In addition to determining the accurate placement of top timbers to support your bulwark planking, you may want to think about doing some research on deck planking schedules for laying plank. Butts are never laid out adjacent to one another on the same deck beam as you have depicted them and they are fastened on every deck beam they cross. The prototype of your vessel does not have four deck beams with every plank butt meeting on the four in a row athwartships. Note also that your deck planking is likely out of scale as to length. Plank stock was rarely longer than 20 to 24 feet long and all planks were not necessarily the same length.

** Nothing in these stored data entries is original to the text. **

(** [s[i:]] with Python's rule for a negative or oversized start. *)
Definition slice_from (s : string) (i : Z) : string :=
  let n := len s in
  let start := if i <? 0 then Z.max 0 (n + i) else Z.min i n in
  drop (Z.to_nat start) s.

(** Truth value of a string: only the empty one is false. *)
Definition truthy (s : string) : bool :=
  match s with EmptyString => false | String _ _ => true end.

(** [str(n)] for an integer. *)
Definition of_int (n : Z) : string := NilZero.string_of_int (Z.to_int n).

End PyStr.

(** ** Wall-clock time

    A timestamp is a number of microseconds on the server's time axis,
    midnight falling on the multiples of a day. *)

Module Clock.

Definition usec_per_minute : Z := 60000000.
Definition usec_per_hour : Z := 3600000000.
Definition usec_per_day : Z := 86400000000.

(** [timedelta(minutes=n)] *)
Definition timedelta_minutes (n : Z) : Z := n * usec_per_minute.

(** [datetime.now().hour] and [datetime.now().minute] *)
Definition hour (t : Z) : Z := (t mod usec_per_day) / usec_per_hour.
Definition minute (t : Z) : Z := (t mod usec_per_hour) / usec_per_minute.

(** [datetime.today().date()], as the query layer compares it with a
    timestamp: the midnight that opens the current day. *)
Definition today (t : Z) : Z := t - t mod usec_per_day.

End Clock.

(** ** [time.strptime(_, "%H:%M")]

    The format compiles to the regular expression
    [(2[0-3]|[0-1]\d|\d):([0-5]\d|\d)], matched at the start of the text
    with backtracking; text left over after the match is an error. The
    result is a [struct_time], a 9-tuple whose date part is the default
    1900-01-01 (a Monday, day 1 of the year, DST unknown). *)

Module Strptime.

Definition is_digit (c : ascii) : bool :=
  let n := nat_of_ascii c in (48 <=? n)%nat && (n <=? 57)%nat.

Definition digit (c : ascii) : Z := Z.of_nat (nat_of_ascii c) - 48.

(** The alternatives of [%H], in the order the expression lists them. *)
Definition directive_H (s : string) : list (Z * string) :=
  (match s with
   | String c1 (String c2 r) =>
       (if Ascii.eqb c1 "2" && is_digit c2 && (digit c2 <=? 3)
        then [(20 + digit c2, r)] else []) ++
       (if is_digit c1 && (digit c1 <=? 1) && is_digit c2
        then [(10 * digit c1 + digit c2, r)] else [])
   | _ => []
   end) ++
  (match s with
   | String c1 r => if is_digit c1 then [(digit c1, r)] else []
   | EmptyString => []
   end).

(** The alternatives of [%M]. *)
Definition directive_M (s : string) : list (Z * string) :=
  (match s with
   | String c1 (String c2 r) =>
       if is_digit c1 && (digit c1 <=? 5) && is_digit c2
       then [(10 * digit c1 + digit c2, r)] else []
   | _ => []
   end) ++
  (match s with
   | String c1 r => if is_digit c1 then [(digit c1, r)] else []
   | EmptyString => []
   end).

(** First way (in backtracking order) to match hour, colon and minute;
    returns the fields and the text the match did not consume. *)
Fixpoint first_match (hs : list (Z * string)) : option (Z * Z * string) :=
  match hs with
  | [] => None
  | (h, String c r) :: hs' =>
      if Ascii.eqb c ":" then
        match directive_M r with
        | (m, rest) :: _ => Some (h, m, rest)
        | [] => first_match hs'
        end
      else first_match hs'
  | (_, EmptyString) :: hs' => first_match hs'
  end.

Definition struct_time : Type := list Z.

Definition make_struct_time (h m : Z) : struct_time :=
  [1900; 1; 1; h; m; 0; 0; 1; -1].

(** [None] stands for the [ValueError] of a text that does not match the
    format or has unconverted data left. *)
Definition strptime (data_string : string) : option struct_time :=
  match first_match (directive_H data_string) with
  | Some (h, m, EmptyString) => Some (make_struct_time h m)
  | _ => None
  end.

(** Tuples compare lexicographically. *)
Fixpoint compare (a b : struct_time) : comparison :=
  match a, b with
  | [], [] => Eq
  | [], _ :: _ => Lt
  | _ :: _, [] => Gt
  | x :: a', y :: b' =>
      match Z.compare x y with
      | Eq => compare a' b'
      | c => c
      end
  end.

Definition ge (a b : struct_time) : bool :=
  match compare a b with Lt => false | _ => true end.

End Strptime.

(** ** Data model *)

Record Schedule := mkSchedule {
  run_every_mins : option Z;
  run_at_times : list string;
  retry_after_failure_mins : option Z
}.

(** Modelled from the spec: [django_cron.models.CronJobLog] is imported by
    the source but its declaration is not part of it. The fields are those
    of the spec's JobRunRecord; a field the constructor call leaves out is
    blank until [__exit__] assigns it. *)
Module CronJobLog.

Record t := mk {
  code : string;
  start_time : Z;
  end_time : option Z;
  is_success : bool;
  message : option string;
  ran_at_time : option string
}.

(** [CronJobLog(code=c, start_time=t)] *)
Definition create (c : string) (start : Z) : t :=
  mk c start None false None None.
(* ===== verification/DtMmr.v ===== *)
(** * The interface to go-datatrails-merklelog/mmr

    The [mmr] package of the repository calls the third-party module
    [github.com/datatrails/go-datatrails-merklelog/mmr] (imported as [dtmmr]).
    Its code is not part of the repository, so its functions are the fields of
    the class [DtMmr], and the documented behaviour the repository relies on is
    the class [DtMmrLaws], stated against the layout of [Geometry].  Everything
    that depends on the module is proved for every implementation of the two
    classes; [dt_reference] is one concrete implementation, used to evaluate
    the model. *)

From S2P Require Import Prelude Geometry.
Import Geometry.

Local Open Scope Z_scope.

(** ** Operations *)

Class DtMmr := {
  (** height of the node at a 0-based index *)
  IndexHeight : Z -> Z;
  (** peak indices of the MMR whose last node is the given index *)
  Peaks : Z -> list Z;
  (** leaves of the largest MMR not larger than the size *)
  dtLeafCount : Z -> Z;
  (** node index of a leaf *)
  MMRIndex : Z -> Z;
  (** smallest complete size that contains the index *)
  FirstMMRSize : Z -> Z;
  (** bag the peaks from the right: [hasher], peaks *)
  HashPeaksRHS : (bytes -> bytes) -> list bytes -> bytes;
  (** peak hashes read through [store.Get] *)
  PeakHashes : (Z -> result bytes) -> Z -> result (list bytes);
  (** bagged root: size, [store.Get], [hasher] *)
  GetRoot : Z -> (Z -> result bytes) -> (bytes -> bytes) -> result bytes;
  (** append a hashed leaf and the parents it completes through a [NodeAppender] *)
  AddHashedLeaf : forall (S : Type), (S -> Z -> result bytes) -> (S -> bytes -> S * result Z) ->
    (bytes -> bytes) -> S -> bytes -> S * result Z
}.
Arguments AddHashedLeaf {_ S} get append hasher store leaf.

(** ** Documented behaviour *)

(** Bagging from the right: [H (bag right || left)]. *)
Fixpoint bag_rhs (hasher : bytes -> bytes) (peaks : list bytes) : bytes :=
  match peaks with
  | [] => []
  | [p] => p
  | p :: ps => hasher (bag_rhs hasher ps ++ p)
  end.

(** After a leaf, parents are appended while the next position is higher than
    the node just written: [H (be64 (position + 1) || left || right)]. *)
Fixpoint backfill (fuel : nat) (height : Z -> Z) (hasher : bytes -> bytes)
    (h : Z) (nodes : list bytes) : list bytes :=
  match fuel with
  | O => nodes
  | S fuel' =>
      let i := zlen nodes in
      if h <? height i then
        let left := default [] (zget nodes (i - 2 ^ (h + 1))) in
        let right := default [] (zget nodes (i - 1)) in
        backfill fuel' height hasher (h + 1) (nodes ++ [hasher (be_bytes 8 (i + 1) ++ left ++ right)])
      else nodes
  end.

(** A store behaves as the node list it represents. *)
Record store_represents {S : Type} (get : S -> Z -> result bytes)
    (append : S -> bytes -> S * result Z) (rep : S -> list bytes -> Prop) : Prop := {
  represents_get s nodes i v : rep s nodes -> zget nodes i = Some v -> get s i = Ok v;
  represents_append s nodes v :
    rep s nodes -> length v = 32%nat -> zlen nodes < two63 ->
    exists s', append s v = (s', Ok (zlen nodes + 1)) /\ rep s' (nodes ++ [v])
}.

Class DtMmrLaws (DT : DtMmr) : Prop := {
  law_IndexHeight ls h :
    aligned h ls -> node_pos ls h < two63 -> IndexHeight (node_pos ls h) = h;
  law_Peaks n : 0 < n <= max_leaves -> Peaks (mmr_size n - 1) = peak_positions n;
  law_LeafCount n : 0 <= n <= max_leaves -> dtLeafCount (mmr_size n) = n;
  law_MMRIndex n : 0 <= n < max_leaves -> MMRIndex n = mmr_size n;
  law_FirstMMRSize n i :
    0 <= n < max_leaves -> mmr_size n <= i < mmr_size (n + 1) -> FirstMMRSize i = mmr_size (n + 1);
  law_HashPeaksRHS hasher peaks :
    peaks <> [] -> HashPeaksRHS hasher peaks = bag_rhs hasher peaks;
  law_PeakHashes get n peaks :
    0 < n <= max_leaves -> traverse get (peak_positions n) = Ok peaks ->
    PeakHashes get (mmr_size n - 1) = Ok peaks;
  law_GetRoot get hasher n peaks :
    0 < n <= max_leaves -> traverse get (peak_positions n) = Ok peaks ->
    GetRoot (mmr_size n) get hasher = Ok (bag_rhs hasher peaks);
  law_AddHashedLeaf (S : Type) get append (rep : S -> list bytes -> Prop) hasher s nodes leaf n :
    store_represents get append rep -> (forall m, length (hasher m) = 32%nat) ->
    rep s nodes -> zlen nodes = mmr_size n -> 0 <= n < max_leaves -> length leaf = 32%nat ->
    let nodes' := backfill 64 IndexHeight hasher 0 (nodes ++ [leaf]) in
    exists s', AddHashedLeaf get append hasher s leaf = (s', Ok (zlen nodes')) /\ rep s' nodes'
}.

(** ** Consequences of the layout for any implementation *)

Section Heights.
Context (height : Z -> Z).
Hypothesis height_spec :
  forall ls h, aligned h ls -> node_pos ls h < two63 -> height (node_pos ls h) = h.

(** The positions written with leaf [n]: height [h] at [mmr_size n + h], and the
    position after the last of them is the next leaf. *)
Lemma closing_position (n h : Z) :
  0 <= n < max_leaves -> aligned h (n + 1) -> mmr_size n + h < two63 /\ height (mmr_size n + h) = h.
Proof.
  intros Hn Hal. pose proof Hal as (Hh & _ & Hd).
  pose proof (proj2 (closing_heights n h ltac:(lia) Hh) Hd).
  pose proof (mmr_size_bound (n + 1)).
  split; [lia|].
  rewrite <- (node_pos_closing n h) by (done || lia).
  apply height_spec; [by apply closing_aligned; [lia|]|].
  rewrite node_pos_closing by (done || lia). lia.
Qed.

Lemma after_closing (n h : Z) :
  0 <= n < max_leaves -> aligned h (n + 1) -> ~ (2 ^ (h + 1) | n + 1) ->
  mmr_size n + h + 1 = mmr_size (n + 1) /\ height (mmr_size n + h + 1) = 0.
Proof.
  intros Hn Hal Hnd. pose proof Hal as (Hh & _ & Hd).
  pose proof (proj2 (closing_heights n h ltac:(lia) Hh) Hd).
  pose proof (proj1 (closing_heights n (h + 1) ltac:(lia) ltac:(lia))).
  assert (mmr_size n + h + 1 = mmr_size (n + 1)) as Heq.
  { destruct (Z.lt_ge_cases (h + 1) (mmr_size (n + 1) - mmr_size n)); [tauto|lia]. }
  split; [done|]. rewrite Heq, <- node_pos_leaf. apply height_spec.
  - apply aligned_zero. lia.
  - rewrite node_pos_leaf. pose proof (mmr_size_bound (n + 1)). lia.
Qed.

Lemma closing_height_bound (n h : Z) : 0 <= n < max_leaves -> aligned h (n + 1) -> h <= 62.
Proof.
  intros Hn (Hh & _ & Hd). destruct (Z.le_gt_cases h 62); [done|].
  apply Z.divide_pos_le in Hd; [|lia]. pose proof (pow2_le 63 h).
  unfold max_leaves in Hn. lia.
Qed.

(** The loop of [backfill] reaches the next complete size, keeps what was
    there, and writes at each new interior position the hash of its children. *)
Lemma backfill_spec (hasher : bytes -> bytes) (n : Z) (fuel : nat) (h : Z) (nodes : list bytes) :
  0 <= n < max_leaves -> aligned h (n + 1) -> zlen nodes = mmr_size n + h + 1 ->
  63 - h < Z.of_nat fuel ->
  exists added,
    backfill fuel height hasher h nodes = nodes ++ added /\
    zlen (nodes ++ added) = mmr_size (n + 1) /\
    forall i v, zlen nodes <= i -> zget (nodes ++ added) i = Some v ->
      exists g, height i = g /\ 0 < g /\ aligned g (n + 1) /\ i = mmr_size n + g /\
        v = hasher (be_bytes 8 (i + 1) ++ default [] (zget (nodes ++ added) (i - 2 ^ g))
                      ++ default [] (zget (nodes ++ added) (i - 1))).
Proof.
  intros Hn. revert h nodes. induction fuel as [|fuel IH]; intros h nodes Hal Hlen Hfuel.
  { pose proof (closing_height_bound n h Hn Hal). lia. }
  pose proof Hal as (Hh & _ & _). cbn [backfill]. rewrite Hlen.
  destruct (decide ((2 ^ (h + 1) | n + 1))) as [Hd|Hnd].
  - assert (aligned (h + 1) (n + 1)) as Hal' by (split; [lia|split; [lia|done]]).
    destruct (closing_position n (h + 1) Hn Hal') as [Hlt Hht].
    rewrite Z.add_assoc in *. rewrite Hht, (proj2 (Z.ltb_lt _ _)) by lia.
    set (v := hasher _). destruct (IH (h + 1) (nodes ++ [v])) as (added & Hb & Hl & Hnew); [done| |lia|].
    { autorewrite with golen. lia. }
    exists (v :: added). rewrite <- app_assoc in *. simpl in *. split; [done|split; [done|]].
    intros i w Hi Hw. destruct (Z.eq_dec i (zlen nodes)) as [->|Hne].
    + exists (h + 1). rewrite Hlen at 1. rewrite zget_app_r, Z.sub_diag in Hw by lia.
      injection Hw as <-. split_and!; try done; try lia.
      rewrite !zget_app_l by (pose proof (pow2_pos (h + 1)); lia).
      unfold v. by rewrite Hlen.
    + apply Hnew; [autorewrite with golen; lia|done].
  - destruct (after_closing n h Hn Hal Hnd) as [Heq Hht].
    rewrite Hht, (proj2 (Z.ltb_ge _ _)) by lia. exists []. rewrite app_nil_r.
    split; [done|split; [lia|]]. intros i w Hi Hw%zget_Some_range. lia.
Qed.

End Heights.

Also, while seam stopping may be visible at plank butts, fasteners are not. Deck planking fastenings are either trunnels (wooden pegs) or metal fasteners which are counter sunk and plugged with a wood species identical to that of the deck planks. Therefore, the deck plank fastenings are not visible at the scale you are working in.
 
Hi and thanks for all your comments. This is my first model and obviously I have a lot to learn re planking hull and deck. have found it impossible to use the brass pins as they bend too easily I have had Parkinsons for many years so none of this is easy. The kit had no support for the bulwarks except for two uprights on the forward frame and the transom. The waterway along the deck could provide some support,. The next skill to acquire is bending/steaming the waterway wood I guess. Will have to research that. Alans idea looks good. Once again thanks.
Regards
Bill
 
You should have a DVD with the kit that shows the construction process, here is one image from that DVD, The side stringers are added later. They are for show but add nothing to the construction (they are just glued to the side pannels

Ins 1.jpg
 
Hi and thanks for all your comments. This is my first model and obviously I have a lot to learn re planking hull and deck. have found it impossible to use the brass pins as they bend too easily I have had Parkinsons for many years so none of this is easy. The kit had no support for the bulwarks except for two uprights on the forward frame and the transom. The waterway along the deck could provide some support,. The next skill to acquire is bending/steaming the waterway wood I guess. Will have to research that. Alans idea looks good. Once again thanks.
Regards
Bill

Whoever designed that kit should be hung from a yard arm! ;) Brass pins are really not a very practical fastening device on ship models. As you've discovered, they aren't strong enough to be driven into most modeling wood. To avoid bending and splitting the wood, a hole slightly smaller than the pin's diameter to receive the pin should first be drilled. A pin driver can be of some help, but it must be the proper size to fit the pin and finding properly sized pins can be a bit of a problem, as well.


https://www.amazon.com/Pusher-Model-Making-Trains-Trolleys/dp/B0DJY86W79
1774236296721.png
1774236016670.png
 
I have a lot to learn re planking hull and deck.
Do a search here at SoS and you will find both videos and written information on how to plank a hull like on a real ship IF that is your goal. Couple are attached below)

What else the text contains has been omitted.